BBR v3 makes several key enhancements:

o Its bandwidth-probing time scale is adapted, within bounds, to allow improved
coexistence with Reno and CUBIC. The bandwidth-probing time scale is (a)
extended dynamically based on estimated BDP to improve coexistence with
Reno/CUBIC; (b) bounded by an interactive wall-clock time-scale to be more
scalable and responsive than Reno and CUBIC.

o Rather than being largely agnostic to loss and ECN marks, it explicitly uses
loss and (DCTCP-style) ECN signals to maintain its model.

o It aims for lower losses than v1 by adjusting its model to attempt to stay
within loss rate and ECN mark rate bounds (loss_thresh and ecn_thresh,
respectively).

o It adapts to loss/ECN signals even when the application is running out of
data ("application-limited"), in case the "application-limited" flow is also
"network-limited" (the bw and/or inflight available to this flow is lower than
previously estimated when the flow ran out of data).

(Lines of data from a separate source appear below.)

Lemma visit_successor_spec (rec : N → LT → res LT) :
  (∀ w st st', dfs_inv st → pre_parent st → rec w st = Ok st' →
               dfs_post successors w st st') →
  ∀ v w st st' iv,
    dfs_inv st → m_vertexIndex st !! v = Some iv →
    visit_successor rec v w st = Ok st' →
    visit_post successors w st st'.
Proof.
  intros Hrec v w st st' iv Hinv Hv H. unfold visit_successor in H.
  inv_bind H. rename x into s. apply vget_Ok in E.
  assert (s = size_max) as -> by (eapply (di_semi_hi _ Hinv); [|done]; lia).
  rewrite N.eqb_refl in H. inv_bind H. rename x into st1.
  rewrite (index_of_present _ _ _ Hv) in E0. inv_bind E0. rename x into par.
  pose proof (di_index _ Hinv _ _ Hv) as [Hiv _].
  set (stp := set_parent st par) in *.
  destruct (visit_parent_inv _ _ _ Hinv Hiv E1) as (Hinvp & Hprep & Hextp).
  pose proof (Hrec _ _ _ Hinvp Hprep E0) as Hpost.
  pose proof (dp_inv _ _ _ _ Hpost) as Hinv1.
  pose proof (dp_ext _ _ _ _ Hpost) as Hext1.
  pose proof (dp_visited _ _ _ _ Hpost) as Hw1.
  apply (di_visited _ Hinv1) in Hw1 as [iw Hiw].
  assert (m_vertexIndex st1 !! v = Some iv) as Hv1.
  { eapply lookup_weaken; [exact Hv|].
    etrans; [apply Hextp|apply Hext1]. }
  rewrite (index_of_present _ _ _ Hiw), (index_of_present _ _ _ Hv1) in H.
  inv_bind H. rename x into ps. inv_bind H. rename x into preds'. inv_ok H.
  apply vget_Ok in E2.
  set (st' := set_predecessors st1 preds') in *.
  assert (dfs_ext st1 st') as Hext'.
  { split; simpl; try done.
    intros i qs Hqs. rewrite (vset_lookup _ _ _ _ _ E3). case_decide.
    - subst i. exists (set_insert iv ps). split; [done|].
      intros q Hq. apply set_insert_elem. right. congruence.
    - by exists qs. }
  pose proof (de_dfIdx _ _ Hext1) as Hd1. simpl in Hd1.
  split.
  - destruct Hinv1 as [Hb Hsz Hslo Hshi Hlab Hidx Htab Hvis Hpr Hroot Hpar].
    split; simpl; try done.
    intros i qs p. rewrite (vset_lookup _ _ _ _ _ E3). case_decide.
    + intros [= <-] [->|Hp]%set_insert_elem; [lia|]. eapply Hpr; eauto.
    + apply Hpr.
  - eapply dfs_ext_trans; [exact Hextp|]. eapply dfs_ext_trans; eauto.
  - intros i Hi. simpl in Hi.
    destruct (decide (w ∈ visited stp)) as [Hold|Hnew].
    { rewrite (dp_old _ _ _ _ Hpost Hold) in Hi. simpl in Hi. lia. }
    pose proof (dp_new _ _ _ _ Hpost Hnew) as Hiw'. simpl in Hiw'.
    assert (iw = dfIdx st) as -> by congruence.
    destruct (decide (i = dfIdx st)) as [->|Hne].
    + exists iv, (set_insert iv ps). simpl.
      pose proof (dp_slot _ _ _ _ Hpost) as Hs. simpl in Hs. rewrite Hs.
      rewrite (vset_lookup _ _ _ _ _ E1), (vset_lookup _ _ _ _ _ E3).
      rewrite !decide_True by done. repeat split; try done.
      apply set_insert_elem. by left.
    + eapply linked_ext; [exact Hext'| |].
      * lia.
      * apply (dp_linked _ _ _ _ Hpost). simpl. lia.
  - simpl. apply (di_visited _ Hinv1). eauto.
  - simpl. intros x y Hx Hnx Hy. eapply (dp_closed _ _ _ _ Hpost); eauto.
Qed.
(** X25: Two endpoints running this transport agree: the header that
    one side submits when it starts a pipe it has just allocated is
    accepted by the other side's negotiation callback once it has
    arrived in full, which records the sender's protocol id as the
    peer of its pipe, moves the pipe off the negotiating list and
    reports no error. *)
Theorem handshake_interop
  (wa : tlstran_world) (env : alloc_env) (pa : nat) (conn : option nat)
  (wb : tlstran_world) (pb : nat) (ppb : tlstran_pipe) :
  reachable wa ->
  new_struct env = Some pa ->
  new_aio_rv env = NNG_OK ->
  reachable wb ->
  w_pipes wb !! pb = Some ppb ->
  pb ∈ ep_negopipes (w_ep wb) ->
  a_result (p_negoaio ppb) = NNG_OK ->
  nego_headers_done ppb ->
  exists wa1 wa' ppa' v,
    tlstran_pipe_alloc env wa = Some ((NNG_OK, Some pa), wa1, [])
    /\ tlstran_pipe_start pa conn wa1 =
         Some (tt, wa', [c_on_pipe pa (c_nng_stream_send conn NEGOAIO v)])
    /\ w_pipes wa' !! pa = Some ppa'
    /\ length (gather ppa' v) = 8%nat
    /\ (p_rxlen ppb = gather ppa' v ->
        exists wb' tb,
          tlstran_pipe_nego_cb pb wb = Some (tt, wb', tb)
          /\ nego_succeeded pb wb'
          /\ tlstran_pipe_peer <$> (w_pipes wb' !! pb) = Some (ep_proto (w_ep wa))
          /\ Forall (fun c => is_error_completion c = false) tb).
Proof.
  intros Hra Hs Ha Hrb Hpb Hin Hrv Hdone.
  rewrite (pipe_alloc_ok env wa pa Hs Ha).
  assert (Hp : w_pipes (set_w_pipes (<[pa := pipe_zero]> (w_pipes wa)) wa) !! pa
               = Some pipe_zero).
  { destruct wa; cbn. apply lookup_insert_eq. }
  exists (set_w_pipes (<[pa := pipe_zero]> (w_pipes wa)) wa).
  rewrite (pipe_start_eq _ pa pipe_zero conn Hp).
  eexists _, _, _. split; [reflexivity|]. split; [reflexivity|].
  split; [cbn; apply lookup_insert_eq|].
  split; [reflexivity|].
  intros Hrx.
  assert (Hh : p_rxlen ppb =
               [x00; char_S; char_P; x00] ++ NNI_PUT16 (ep_proto (w_ep wa))
               ++ NNI_PUT16 0).
  { rewrite Hrx. destruct wa as [[] ? ?]. reflexivity. }
  destruct (nego_cb_accepts wb pb ppb (reachable_wf wb Hrb) Hpb Hin)
    as (wb' & tb & Heq & Hs' & Hpeer & Hok); auto.
  { rewrite Hh. reflexivity. }
  { rewrite Hh. apply start_header_valid. }
  exists wb', tb. split; [exact Heq|]. split; [exact Hs'|]. split; [|exact Hok].
  change (tlstran_pipe_peer <$> w_pipes wb' !! pb) with (p_peer <$> w_pipes wb' !! pb).
  rewrite Hpeer, Hh, start_header_peer. f_equal.
  apply Z.mod_small. now apply reachable_proto_range.
Qed.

o It has a three-part model: the model explicit three tracks operating points,
where an operating point is a tuple: (bandwidth, inflight). The three operating
points are:

  o latest:        the latest measurement from the current round trip
  o upper bound:   robust, optimistic, long-term upper bound
  o lower bound:   robust, conservative, short-term lower bound

These are stored in the following state variables:

  o latest:  bw_latest, inflight_latest
  o lo:      bw_lo,     inflight_lo
  o hi:      bw_hi[2],  inflight_hi

To gain intuition about the meaning of the three operating points, it
may help to consider the analogs in CUBIC, which has a somewhat
analogous three-part model used by its probing state machine:

  BBR param     CUBIC param
  -----------   -------------
  latest     ~  cwnd
  lo         ~  ssthresh
  hi         ~  last_max_cwnd

The analogy is only a loose one, though, since the BBR operating
points are calculated differently, and are 2-dimensional (bw,inflight)
rather than CUBIC's one-dimensional notion of operating point
(inflight).

o It uses the three-part model to adapt the magnitude of its bandwidth
to match the estimated space available in the buffer, rather than (as
in BBR v1) assuming that it was always acceptable to place 0.25*BDP in
the bottleneck buffer when probing (commodity datacenter switches
commonly do not have that much buffer for WAN flows). When BBR v3
estimates it hit a buffer limit during probing, its bandwidth probing
then starts gently in case little space is still available in the
buffer, and the accelerates, slowly at first and then rapidly if it
can grow inflight without seeing congestion signals. In such cases,
probing is bounded by inflight_hi + inflight_probe, where
inflight_probe grows as: [0, 1, 2, 4, 8, 16,...]. This allows BBR to
keep losses low and bounded if a bottleneck remains congested, while
rapidly/scalably utilizing free bandwidth when it becomes available.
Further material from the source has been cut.